→ **Listed records**:
::::

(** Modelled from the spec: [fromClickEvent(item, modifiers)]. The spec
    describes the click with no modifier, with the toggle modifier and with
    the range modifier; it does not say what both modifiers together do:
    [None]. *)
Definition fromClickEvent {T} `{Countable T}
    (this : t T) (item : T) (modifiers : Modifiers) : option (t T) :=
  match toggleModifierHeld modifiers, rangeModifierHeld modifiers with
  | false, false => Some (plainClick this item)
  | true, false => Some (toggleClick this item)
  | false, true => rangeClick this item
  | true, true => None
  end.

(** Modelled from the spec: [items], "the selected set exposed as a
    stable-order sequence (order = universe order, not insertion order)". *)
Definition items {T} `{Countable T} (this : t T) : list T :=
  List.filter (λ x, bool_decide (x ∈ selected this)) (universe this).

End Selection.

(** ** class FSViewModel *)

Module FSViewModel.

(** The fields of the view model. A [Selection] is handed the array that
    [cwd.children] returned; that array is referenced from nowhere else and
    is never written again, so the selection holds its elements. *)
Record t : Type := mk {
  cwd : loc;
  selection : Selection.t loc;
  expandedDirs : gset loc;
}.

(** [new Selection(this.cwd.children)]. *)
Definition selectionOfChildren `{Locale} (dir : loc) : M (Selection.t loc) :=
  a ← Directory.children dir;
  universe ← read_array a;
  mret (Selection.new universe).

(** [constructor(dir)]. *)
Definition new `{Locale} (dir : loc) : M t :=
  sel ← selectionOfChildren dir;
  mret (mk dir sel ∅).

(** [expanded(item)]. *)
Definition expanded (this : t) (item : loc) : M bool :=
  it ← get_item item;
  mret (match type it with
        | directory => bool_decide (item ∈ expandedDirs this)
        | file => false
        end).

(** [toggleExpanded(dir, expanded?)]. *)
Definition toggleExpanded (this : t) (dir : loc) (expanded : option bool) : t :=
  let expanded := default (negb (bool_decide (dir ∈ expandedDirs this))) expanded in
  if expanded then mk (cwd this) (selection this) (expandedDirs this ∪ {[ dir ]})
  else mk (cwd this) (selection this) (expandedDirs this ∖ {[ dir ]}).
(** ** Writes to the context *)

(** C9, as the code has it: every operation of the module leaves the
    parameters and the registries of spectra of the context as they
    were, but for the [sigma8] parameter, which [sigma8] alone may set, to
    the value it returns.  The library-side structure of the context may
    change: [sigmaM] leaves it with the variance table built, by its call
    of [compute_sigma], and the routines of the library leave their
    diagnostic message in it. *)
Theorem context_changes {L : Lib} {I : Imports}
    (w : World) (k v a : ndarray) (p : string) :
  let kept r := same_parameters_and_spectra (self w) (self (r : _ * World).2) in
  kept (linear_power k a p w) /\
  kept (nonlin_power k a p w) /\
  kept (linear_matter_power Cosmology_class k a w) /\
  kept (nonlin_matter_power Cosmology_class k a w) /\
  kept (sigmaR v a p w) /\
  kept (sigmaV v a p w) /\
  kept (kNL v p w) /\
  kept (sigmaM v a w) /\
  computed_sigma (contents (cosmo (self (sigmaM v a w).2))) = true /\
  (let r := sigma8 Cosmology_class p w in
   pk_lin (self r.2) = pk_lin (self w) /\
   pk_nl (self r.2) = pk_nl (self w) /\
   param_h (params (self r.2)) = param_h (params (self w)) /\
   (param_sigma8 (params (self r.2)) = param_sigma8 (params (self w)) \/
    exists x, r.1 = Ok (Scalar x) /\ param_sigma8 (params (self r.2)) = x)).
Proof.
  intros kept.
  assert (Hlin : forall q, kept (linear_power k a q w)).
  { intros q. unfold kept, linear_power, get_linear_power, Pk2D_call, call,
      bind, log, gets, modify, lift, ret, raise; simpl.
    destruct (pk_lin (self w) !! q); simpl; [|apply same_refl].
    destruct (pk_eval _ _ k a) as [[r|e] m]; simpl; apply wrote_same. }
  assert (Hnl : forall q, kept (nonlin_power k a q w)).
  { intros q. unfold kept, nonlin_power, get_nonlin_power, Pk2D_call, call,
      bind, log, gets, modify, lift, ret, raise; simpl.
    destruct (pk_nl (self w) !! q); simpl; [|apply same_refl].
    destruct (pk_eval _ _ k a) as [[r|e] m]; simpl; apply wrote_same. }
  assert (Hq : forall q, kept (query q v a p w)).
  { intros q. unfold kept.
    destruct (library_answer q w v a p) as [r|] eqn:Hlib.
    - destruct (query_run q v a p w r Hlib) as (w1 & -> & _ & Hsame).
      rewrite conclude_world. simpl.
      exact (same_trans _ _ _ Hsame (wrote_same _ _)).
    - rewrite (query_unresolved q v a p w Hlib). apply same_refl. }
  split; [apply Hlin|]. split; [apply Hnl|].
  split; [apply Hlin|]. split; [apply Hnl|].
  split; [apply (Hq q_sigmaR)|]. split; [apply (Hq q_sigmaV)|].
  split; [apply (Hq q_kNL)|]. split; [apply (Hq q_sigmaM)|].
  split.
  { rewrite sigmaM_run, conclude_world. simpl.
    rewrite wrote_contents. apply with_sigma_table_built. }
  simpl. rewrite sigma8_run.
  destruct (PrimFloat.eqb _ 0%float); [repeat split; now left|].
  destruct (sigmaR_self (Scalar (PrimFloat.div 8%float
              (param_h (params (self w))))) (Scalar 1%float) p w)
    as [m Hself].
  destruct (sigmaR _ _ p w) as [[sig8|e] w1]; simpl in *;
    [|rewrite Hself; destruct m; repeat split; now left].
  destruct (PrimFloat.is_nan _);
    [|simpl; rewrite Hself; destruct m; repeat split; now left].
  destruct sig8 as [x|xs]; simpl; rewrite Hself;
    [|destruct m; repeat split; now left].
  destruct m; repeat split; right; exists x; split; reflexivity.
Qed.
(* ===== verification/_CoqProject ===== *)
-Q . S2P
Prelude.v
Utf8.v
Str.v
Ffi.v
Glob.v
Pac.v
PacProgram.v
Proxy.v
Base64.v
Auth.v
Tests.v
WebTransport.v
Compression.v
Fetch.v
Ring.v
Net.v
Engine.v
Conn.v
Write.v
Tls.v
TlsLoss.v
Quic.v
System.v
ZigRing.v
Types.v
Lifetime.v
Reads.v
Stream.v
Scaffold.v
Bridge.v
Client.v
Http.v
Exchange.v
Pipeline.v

::::

→ **About this task**: Copy out the entire listing exactly.

→ **Expected answer**:
(** Modelled from the spec: [fromClickEvent(item, modifiers)]. The spec
    describes the click with no modifier, with the toggle modifier and with
    the range modifier; it does not say what both modifiers together do:
    [None]. *)
Definition fromClickEvent {T} `{Countable T}
    (this : t T) (item : T) (modifiers : Modifiers) : option (t T) :=
  match toggleModifierHeld modifiers, rangeModifierHeld modifiers with
  | false, false => Some (plainClick this item)
  | true, false => Some (toggleClick this item)
  | false, true => rangeClick this item
  | true, true => None
  end.

(** Modelled from the spec: [items], "the selected set exposed as a
    stable-order sequence (order = universe order, not insertion order)". *)
Definition items {T} `{Countable T} (this : t T) : list T :=
  List.filter (λ x, bool_decide (x ∈ selected this)) (universe this).

End Selection.

(** ** class FSViewModel *)

Module FSViewModel.

(** The fields of the view model. A [Selection] is handed the array that
    [cwd.children] returned; that array is referenced from nowhere else and
    is never written again, so the selection holds its elements. *)
Record t : Type := mk {
  cwd : loc;
  selection : Selection.t loc;
  expandedDirs : gset loc;
}.

(** [new Selection(this.cwd.children)]. *)
Definition selectionOfChildren `{Locale} (dir : loc) : M (Selection.t loc) :=
  a ← Directory.children dir;
  universe ← read_array a;
  mret (Selection.new universe).

(** [constructor(dir)]. *)
Definition new `{Locale} (dir : loc) : M t :=
  sel ← selectionOfChildren dir;
  mret (mk dir sel ∅).

(** [expanded(item)]. *)
Definition expanded (this : t) (item : loc) : M bool :=
  it ← get_item item;
  mret (match type it with
        | directory => bool_decide (item ∈ expandedDirs this)
        | file => false
        end).

(** [toggleExpanded(dir, expanded?)]. *)
Definition toggleExpanded (this : t) (dir : loc) (expanded : option bool) : t :=
  let expanded := default (negb (bool_decide (dir ∈ expandedDirs this))) expanded in
  if expanded then mk (cwd this) (selection this) (expandedDirs this ∪ {[ dir ]})
  else mk (cwd this) (selection this) (expandedDirs this ∖ {[ dir ]}).
(** ** Writes to the context *)

(** C9, as the code has it: every operation of the module leaves the
    parameters and the registries of spectra of the context as they
    were, but for the [sigma8] parameter, which [sigma8] alone may set, to
    the value it returns.  The library-side structure of the context may
    change: [sigmaM] leaves it with the variance table built, by its call
    of [compute_sigma], and the routines of the library leave their
    diagnostic message in it. *)
Theorem context_changes {L : Lib} {I : Imports}
    (w : World) (k v a : ndarray) (p : string) :
  let kept r := same_parameters_and_spectra (self w) (self (r : _ * World).2) in
  kept (linear_power k a p w) /\
  kept (nonlin_power k a p w) /\
  kept (linear_matter_power Cosmology_class k a w) /\
  kept (nonlin_matter_power Cosmology_class k a w) /\
  kept (sigmaR v a p w) /\
  kept (sigmaV v a p w) /\
  kept (kNL v p w) /\
  kept (sigmaM v a w) /\
  computed_sigma (contents (cosmo (self (sigmaM v a w).2))) = true /\
  (let r := sigma8 Cosmology_class p w in
   pk_lin (self r.2) = pk_lin (self w) /\
   pk_nl (self r.2) = pk_nl (self w) /\
   param_h (params (self r.2)) = param_h (params (self w)) /\
   (param_sigma8 (params (self r.2)) = param_sigma8 (params (self w)) \/
    exists x, r.1 = Ok (Scalar x) /\ param_sigma8 (params (self r.2)) = x)).
Proof.
  intros kept.
  assert (Hlin : forall q, kept (linear_power k a q w)).
  { intros q. unfold kept, linear_power, get_linear_power, Pk2D_call, call,
      bind, log, gets, modify, lift, ret, raise; simpl.
    destruct (pk_lin (self w) !! q); simpl; [|apply same_refl].
    destruct (pk_eval _ _ k a) as [[r|e] m]; simpl; apply wrote_same. }
  assert (Hnl : forall q, kept (nonlin_power k a q w)).
  { intros q. unfold kept, nonlin_power, get_nonlin_power, Pk2D_call, call,
      bind, log, gets, modify, lift, ret, raise; simpl.
    destruct (pk_nl (self w) !! q); simpl; [|apply same_refl].
    destruct (pk_eval _ _ k a) as [[r|e] m]; simpl; apply wrote_same. }
  assert (Hq : forall q, kept (query q v a p w)).
  { intros q. unfold kept.
    destruct (library_answer q w v a p) as [r|] eqn:Hlib.
    - destruct (query_run q v a p w r Hlib) as (w1 & -> & _ & Hsame).
      rewrite conclude_world. simpl.
      exact (same_trans _ _ _ Hsame (wrote_same _ _)).
    - rewrite (query_unresolved q v a p w Hlib). apply same_refl. }
  split; [apply Hlin|]. split; [apply Hnl|].
  split; [apply Hlin|]. split; [apply Hnl|].
  split; [apply (Hq q_sigmaR)|]. split; [apply (Hq q_sigmaV)|].
  split; [apply (Hq q_kNL)|]. split; [apply (Hq q_sigmaM)|].
  split.
  { rewrite sigmaM_run, conclude_world. simpl.
    rewrite wrote_contents. apply with_sigma_table_built. }
  simpl. rewrite sigma8_run.
  destruct (PrimFloat.eqb _ 0%float); [repeat split; now left|].
  destruct (sigmaR_self (Scalar (PrimFloat.div 8%float
              (param_h (params (self w))))) (Scalar 1%float) p w)
    as [m Hself].
  destruct (sigmaR _ _ p w) as [[sig8|e] w1]; simpl in *;
    [|rewrite Hself; destruct m; repeat split; now left].
  destruct (PrimFloat.is_nan _);
    [|simpl; rewrite Hself; destruct m; repeat split; now left].
  destruct sig8 as [x|xs]; simpl; rewrite Hself;
    [|destruct m; repeat split; now left].
  destruct m; repeat split; right; exists x; split; reflexivity.
Qed.
(* ===== verification/_CoqProject ===== *)
-Q . S2P
Prelude.v
Utf8.v
Str.v
Ffi.v
Glob.v
Pac.v
PacProgram.v
Proxy.v
Base64.v
Auth.v
Tests.v
WebTransport.v
Compression.v
Fetch.v
Ring.v
Net.v
Engine.v
Conn.v
Write.v
Tls.v
TlsLoss.v
Quic.v
System.v
ZigRing.v
Types.v
Lifetime.v
Reads.v
Stream.v
Scaffold.v
Bridge.v
Client.v
Http.v
Exchange.v
Pipeline.v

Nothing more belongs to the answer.